7. Towards resolving disagreements

Resolution of disagreements can be difficult for several reasons. To start with, all models, even the most scientifically stringent, are (at least partially) founded on one or more untestable assumptions. For example, all models are founded on the assumption that the world is understandable to some extent—otherwise, why would you bother constructing a model. This alone can doom the possibility of resolution in many cases. Somebody starting from the assumption that there is a benevolent God will have disagreements with those that believe differently. The areas of disagreement may be very distant from differing beliefs about God—say, interpretation of- or preferences for US immigration policy—but persistent conversation is likely to reveal the source of disagreement to be, in part, these diverging roots. Both sides may marshal arguments for their position about God, but this is ultimately an untestable assumption. The believer may assume that something cannot come from nothing such that a supernatural being, existing outside of time and space is the most reasonable explanation for the existence of anything (and assuming there is a God, the __(insert religion here)__ is the most probable God), but the non-believer may be agnostic to this point.

Another difficulty is that probability can be mathematically difficult. I’m not saying that people consciously churn through the calculations to arrive at their model, but some analogous process must be occurring in the machinery of our brains. When computers carry out sufficiently difficult computations, operating thousands of times faster than our brains, they can run for hours to weeks. It’s no wonder, then, that it is so difficult for humans—using comparatively underpowered brains on more complex problems—to quickly update their models and change their minds.

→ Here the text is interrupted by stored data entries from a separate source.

(** KVCPTable::ShouldSkipInsert *)
Definition ShouldSkipInsert (k : KVCPKeyCtx) (threshold : Z) (t : KVCPTable) : bool :=
  match find k t with
  | None => false
  | Some e => threshold <=? invalidation_count e
  end.

(** KVCPTable::OnInsert: [operator[]] inserts [Entry_default] when the key
    is absent, then the count is incremented through the reference. *)
Definition OnInsert (k : KVCPKeyCtx) (t : KVCPTable) : KVCPTable :=
  ShardUpd k (λ m,
    let e := default Entry_default (m !! MakeKey k) in
    <[MakeKey k := mkEntry (wrap32 (cached_key_count e + 1)) (invalidation_count e)]> m) t.

(** KVCPTable::OnEvict *)
Definition OnEvict (k : KVCPKeyCtx) (t : KVCPTable) : KVCPTable :=
  ShardUpd k (λ m,
    match m !! MakeKey k with
    | None => m
    | Some e =>
        if 1 <? cached_key_count e
        then <[MakeKey k :=
                 mkEntry (wrap32 (cached_key_count e - 1)) (invalidation_count e)]> m
        else delete (MakeKey k) m
    end) t.

(** KVCPTable::GetInvalidation *)
Definition GetInvalidation (k : KVCPKeyCtx) (t : KVCPTable) : Z :=
  match find k t with
  | None => 0
  | Some e => invalidation_count e
  end.

(** KVCPTable::ClearAll: every shard's map is cleared in turn. *)
Definition ClearAll (t : KVCPTable) : KVCPTable :=
  (λ _ : Shard, mkShard ∅) <$> t.

(** ** The threshold table *)

(** KVCP_TKeyHash::operator() *)
Definition KVCP_TKeyHash (k : KVCP_TKey) : Z :=
  let h := 1469598103934665603 in
  let h := mix h (t_db_ptr k) in
  let h := mix h (t_cf_id k) in
  h.

(** KVCP_ThresholdTable::KVCP_ThresholdTable() : shards_(kShards) *)
Definition KVCP_ThresholdTable_new : KVCP_ThresholdTable :=
  replicate (Z.to_nat kShards) (mkTShard ∅).

(** KVCP_ThresholdTable::ShardIdx *)
Definition KVCP_ThresholdTable_ShardIdx (db_ptr cf_id : Z) : Z :=
  let h := 1469598103934665603 in
  let h := mix h db_ptr in
  let h := mix h cf_id in
  Z.land h (kShards - 1).

(** KVCP_ThresholdTable::Set.  Both branches leave the slot of [k] holding
    [v]: [sh.map[k]] creates the slot that [store] then fills. *)
Definition KVCP_ThresholdTable_Set (db_ptr cf_id v : Z)
    (t : KVCP_ThresholdTable) : KVCP_ThresholdTable :=
  alter (λ sh,
    let k := mkTKey db_ptr cf_id in
    match tmap sh !! k with
    | None => mkTShard (<[k := v]> (tmap sh))
    | Some _ => mkTShard (<[k := v]> (tmap sh))
    end) (Z.to_nat (KVCP_ThresholdTable_ShardIdx db_ptr cf_id)) t.

(** KVCP_ThresholdTable::Get *)
Definition KVCP_ThresholdTable_Get (db_ptr cf_id : Z)
    (t : KVCP_ThresholdTable) : Z :=
  let sh := t !!! Z.to_nat (KVCP_ThresholdTable_ShardIdx db_ptr cf_id) in
  match tmap sh !! mkTKey db_ptr cf_id with
  | None => kKVCPDefaultThreshold
  | Some v => v
  end.

(** ** The process-wide state and the entry points *)

(** The two function-local statics [KVCPTable::Inst()] and
    [KVCP_ThresholdTable::Inst()], and the hybrid-mode flag (modelled
    from the spec, see [KVCP_SetHybridEnabled]). *)
Record Process : Type := mkProcess {
  KVCPTable_Inst : KVCPTable;
  KVCP_ThresholdTable_Inst : KVCP_ThresholdTable;
  hybrid_enabled : bool
}.

(** The state at startup: both tables as their constructors build them on
    first use, the flag off. *)
Definition Process_start : Process :=
  mkProcess KVCPTable_new KVCP_ThresholdTable_new false.

Definition KVCP_OnRowCacheMiss (k : KVCPKeyCtx) (p : Process) : Process :=
  mkProcess (OnMiss k (KVCPTable_Inst p)) (KVCP_ThresholdTable_Inst p)
            (hybrid_enabled p).

Definition KVCP_ShouldSkipRowCacheInsert (k : KVCPKeyCtx) (threshold : Z)
    (p : Process) : bool :=
  ShouldSkipInsert k threshold (KVCPTable_Inst p).

Definition KVCP_OnRowCacheInsert (k : KVCPKeyCtx) (p : Process) : Process :=
  mkProcess (OnInsert k (KVCPTable_Inst p)) (KVCP_ThresholdTable_Inst p)
            (hybrid_enabled p).

Definition KVCP_OnRowCacheEvict (k : KVCPKeyCtx) (p : Process) : Process :=
  mkProcess (OnEvict k (KVCPTable_Inst p)) (KVCP_ThresholdTable_Inst p)
            (hybrid_enabled p).

Definition KVCP_GetInvalidationCount (k : KVCPKeyCtx) (p : Process) : Z :=
  GetInvalidation k (KVCPTable_Inst p).

Definition KVCP_ClearAll (p : Process) : Process :=
  mkProcess (ClearAll (KVCPTable_Inst p)) (KVCP_ThresholdTable_Inst p)
            (hybrid_enabled p).

Definition KVCP_SetThreshold (db_ptr cf_id value : Z) (p : Process) : Process :=
  mkProcess (KVCPTable_Inst p)
            (KVCP_ThresholdTable_Set db_ptr cf_id value (KVCP_ThresholdTable_Inst p))
            (hybrid_enabled p).

Definition KVCP_GetThreshold (db_ptr cf_id : Z) (p : Process) : Z :=
  KVCP_ThresholdTable_Get db_ptr cf_id (KVCP_ThresholdTable_Inst p).

(** Modelled from the spec: [KVCP_GetCachedKeyCount] is declared in the
    header and has no definition in kv_cache_policy.cc.  The spec gives
    "GetCachedCount(key) -> u32: pure read, 0 if absent" and "reads
    cached_count, 0 if absent"; the lookup is the one of the sibling
    getter [GetInvalidation]. *)
Definition GetCachedKeyCount (k : KVCPKeyCtx) (t : KVCPTable) : Z :=
  match find k t with
  | None => 0
  | Some e => cached_key_count e
  end.

Definition KVCP_GetCachedKeyCount (k : KVCPKeyCtx) (p : Process) : Z :=
  GetCachedKeyCount k (KVCPTable_Inst p).

(** Modelled from the spec: [KVCP_SetHybridEnabled] and
    [KVCP_IsHybridEnabled] are declared in the header and have no
    definition in kv_cache_policy.cc.  The spec gives "SetEnabled(bool),
    IsEnabled() -> bool: plain atomic read/write, default false". *)
Definition KVCP_SetHybridEnabled (on : bool) (p : Process) : Process :=
  mkProcess (KVCPTable_Inst p) (KVCP_ThresholdTable_Inst p) on.

Definition KVCP_IsHybridEnabled (p : Process) : bool := hybrid_enabled p.

(** ** Calls and runs

    One constructor per entry point; [exec] performs a call and gives the
    new state with the value returned. *)
Inductive Call : Type :=
  | CallMiss (k : KVCPKeyCtx)
  | CallShouldSkip (k : KVCPKeyCtx) (threshold : Z)
  | CallInsert (k : KVCPKeyCtx)
  | CallEvict (k : KVCPKeyCtx)
  | CallGetInvalidationCount (k : KVCPKeyCtx)
  | CallGetCachedKeyCount (k : KVCPKeyCtx)
  | CallClearAll
  | CallSetThreshold (db_ptr cf_id value : Z)
  | CallGetThreshold (db_ptr cf_id : Z)
  | CallSetHybridEnabled (on : bool)
  | CallIsHybridEnabled.

Inductive Ret : Type :=
  | RetVoid
  | RetBool (b : bool)
  | RetU32 (v : Z).

Definition exec (c : Call) (p : Process) : Process * Ret :=
  match c with
  | CallMiss k => (KVCP_OnRowCacheMiss k p, RetVoid)
  | CallShouldSkip k th => (p, RetBool (KVCP_ShouldSkipRowCacheInsert k th p))
  | CallInsert k => (KVCP_OnRowCacheInsert k p, RetVoid)
  | CallEvict k => (KVCP_OnRowCacheEvict k p, RetVoid)
  | CallGetInvalidationCount k => (p, RetU32 (KVCP_GetInvalidationCount k p))
  | CallGetCachedKeyCount k => (p, RetU32 (KVCP_GetCachedKeyCount k p))
  | CallClearAll => (KVCP_ClearAll p, RetVoid)
  | CallSetThreshold d c v => (KVCP_SetThreshold d c v p, RetVoid)
  | CallGetThreshold d c => (p, RetU32 (KVCP_GetThreshold d c p))
  | CallSetHybridEnabled on => (KVCP_SetHybridEnabled on p, RetVoid)
  | CallIsHybridEnabled => (p, RetBool (KVCP_IsHybridEnabled p))
  end.

(** The state after a sequence of calls, oldest first. *)
Definition run (cs : list Call) (p : Process) : Process :=
  foldl (λ q c, (exec c q).1) p cs.

(** A state is reachable when some sequence of calls leads to it from the
    startup state. *)
Definition reachable (p : Process) : Prop := ∃ cs, p = run cs Process_start.

(** ** Well-formed states *)

(** A property of every entry stored in any shard. *)
Definition AllEntries (P : Entry → Prop) (t : KVCPTable) : Prop :=
  ∀ (i : nat) (sh : Shard) (hk : HKey) (e : Entry),
    t !! i = Some sh → map sh !! hk = Some e → P e.

Definition Entry_u32 (e : Entry) : Prop :=
  is_u32 (cached_key_count e) ∧ is_u32 (invalidation_count e).

(** The representation the C++ types enforce: [kShards] shards, and
    [uint32_t] counters. *)
Definition KVCPTable_wf (t : KVCPTable) : Prop :=
  length t = Z.to_nat kShards ∧ AllEntries Entry_u32 t.

Definition KVCP_ThresholdTable_wf (t : KVCP_ThresholdTable) : Prop :=
  length t = Z.to_nat kShards.

Definition Process_wf (p : Process) : Prop :=
  KVCPTable_wf (KVCPTable_Inst p) ∧
  KVCP_ThresholdTable_wf (KVCP_ThresholdTable_Inst p).

(** The cached count of an optional entry, 0 when there is none. *)
Definition count_of (o : option Entry) : Z :=
  match o with Some e => cached_key_count e | None => 0 end.

(** An example [Hash64] (FNV-1a over the bytes, starting from the seed),
    to instantiate the parameter in closed examples. *)
Fixpoint Hash64_sample (data : string) (seed : Z) : Z :=
  match data with
  | EmptyString => seed
  | String c rest =>
      Hash64_sample rest (wrap64 (Z.lxor seed (Z.of_N (Ascii.N_of_ascii c)) * 1099511628211))
  end.

(** Two keys of one column family of the database at address 4096. *)
Definition ctx_abc : KVCPKeyCtx := mkCtx 4096 0 "abc".
Definition ctx_abd : KVCPKeyCtx := mkCtx 4096 0 "abd".

(** The value of the most recent [SetThreshold(d, c, _)] among the calls
    [cs] (oldest first), if there is one. *)
Definition last_set (d c : Z) (cs : list Call) : option Z :=
  foldl (λ acc call,
    match call with
    | CallSetThreshold d' c' v =>
        if KVCP_TKey_eqb (mkTKey d' c') (mkTKey d c) then Some v else acc
    | _ => acc
    end) None cs.

(** The number of insert calls among [cs]. *)
Fixpoint inserts (cs : list Call) : Z :=
  match cs with
  | [] => 0
  | CallInsert _ :: cs' => 1 + inserts cs'
  | _ :: cs' => inserts cs'
  end.

Definition is_SetHybridEnabled (c : Call) : bool :=
  match c with CallSetHybridEnabled _ => true | _ => false end.

Definition is_hybrid_call (c : Call) : bool :=
  match c with
  | CallSetHybridEnabled _ | CallIsHybridEnabled => true
  | _ => false
  end.

(** The effect of one call on the entry of one key: the state machine of a
    key, with [None] for an absent entry.  [find_exec] shows that the
    table follows it at every key. *)
Definition step_entry (c : Call) (k : KVCPKeyCtx) (o : option Entry) : option Entry :=
  match c with
  | CallMiss k0 =>
      if decide (k0 = k) then
        match o with
        | Some e =>
            Some (if 0 <? cached_key_count e
                  then mkEntry (cached_key_count e) (wrap32 (invalidation_count e + 1))
                  else e)
        | None => None
        end
      else o
  | CallInsert k0 =>
      if decide (k0 = k) then
        Some (mkEntry (wrap32 (cached_key_count (default Entry_default o) + 1))
                      (invalidation_count (default Entry_default o)))
      else o
  | CallEvict k0 =>
      if decide (k0 = k) then
        match o with
        | Some e =>
            if 1 <? cached_key_count e
            then Some (mkEntry (wrap32 (cached_key_count e - 1)) (invalidation_count e))
            else None
        | None => None
        end
      else o
  | CallClearAll => None
  | _ => o
  end.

This is more true for foundational issues that form part of M—which requires recalculation of many probabilities associated with M—and doubly so if one must adopt an entirely new context or parameters, since one must recalculate both p(x|M) and p(x|M') in order to make a proper comparison.

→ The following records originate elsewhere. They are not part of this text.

(** * merge-convex: the MongoDB -> Convex migration scripts

    A shallow embedding of the three scripts of the repository
    ([users.js], [tags.js], [properties.js]) and the properties of the
    migration engine stated about them.

    Conventions of the embedding:
    - a JavaScript value that the scripts only pass around is kept in the
      smallest type that holds every value it can take ([value] below);
    - a field that may be missing from a source document is an [option];
    - an exception is a value of [exn]; code that can throw returns a sum or
      a pair of the state reached and the exception that escaped;
    - the target backend (Convex) is an explicit state ([target]) threaded
      through the calls, together with the list of calls issued. *)

From Stdlib Require Import String Ascii List Bool Arith ZArith Lia DecimalString.
Import ListNotations.
Open Scope string_scope.
Open Scope list_scope.

(** ** JavaScript values and object literals *)

Module JS.

(** The values produced by the identifier look-ups of the scripts.
    [Proto n] is the member named [n] that every object literal inherits from
    [Object.prototype] (a function, or the prototype object for
    [__proto__]): it is truthy, it is not a string and it is not [null]. *)
Inductive value : Type :=
| Null
| Str (s : string)
| Proto (name : string).

Definition value_eqb (a b : value) : bool :=
  match a, b with
  | Null, Null => true
  | Str x, Str y => String.eqb x y
  | Proto x, Proto y => String.eqb x y
  | _, _ => false
  end.

(** Exceptions thrown by the scripts or by the calls they make. *)
Inductive exn : Type :=
| TypeError (what : string)        (* property access on undefined or null *)
| RangeError (message : string)    (* a value out of the range of a built-in *)
| ReferenceError (name : string)   (* use of an undeclared identifier *)
| CallFailed (what : string)       (* a call to the target rejected *)
| Error (message : string).        (* throw new Error(message) *)

(** Names of the properties of [Object.prototype]. *)
Definition inheritedNames : list string :=
  [ "constructor"; "__proto__"; "hasOwnProperty"; "isPrototypeOf";
    "propertyIsEnumerable"; "toLocaleString"; "toString"; "valueOf";
    "__defineGetter__"; "__defineSetter__"; "__lookupGetter__";
    "__lookupSetter__" ].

In the extreme, these difficulties can cause disagreement about observed events and testable assumptions. Given certain models, it can become more believable that an observation was faked or its existence a lie; that a test is unfeasible or unlikely to be accurate.

Disagreement is resolved insofar as opposing parties move closer to sharing the same model. Ideally, this convergence follows a careful, evidence-based process so that it reflects reality rather than merely bending to social pressure. Complete resolution is rarely attained, as we will discuss, and thus should not be taken for granted. Instead, we can aim for all parties to engage in a principled procedure for resolving disagreements. If they refuse, they act in bad faith, leaving coercion or capitulation as the only routes to “agreement.”

7.1 Updating models and beliefs

We should update models when they do not perfectly fit all available evidence—which includes prior assumptions. We should update our beliefs about models when competing models fit evidence differently. Updating models occurs by finding better parameter values while retaining the same parameters and context. Updating beliefs occurs by weighing the merits and faults of competing models, which differ in parameters or context.

Between these, updating parameter values is more straightforward since possible parameter values are well constrained by the parameters and context of the model. Updating parameter values, then, is akin to adjusting sliders along 1-dimensional lines. The methods for updating parameter values also apply to updating beliefs, but updating beliefs is more difficult.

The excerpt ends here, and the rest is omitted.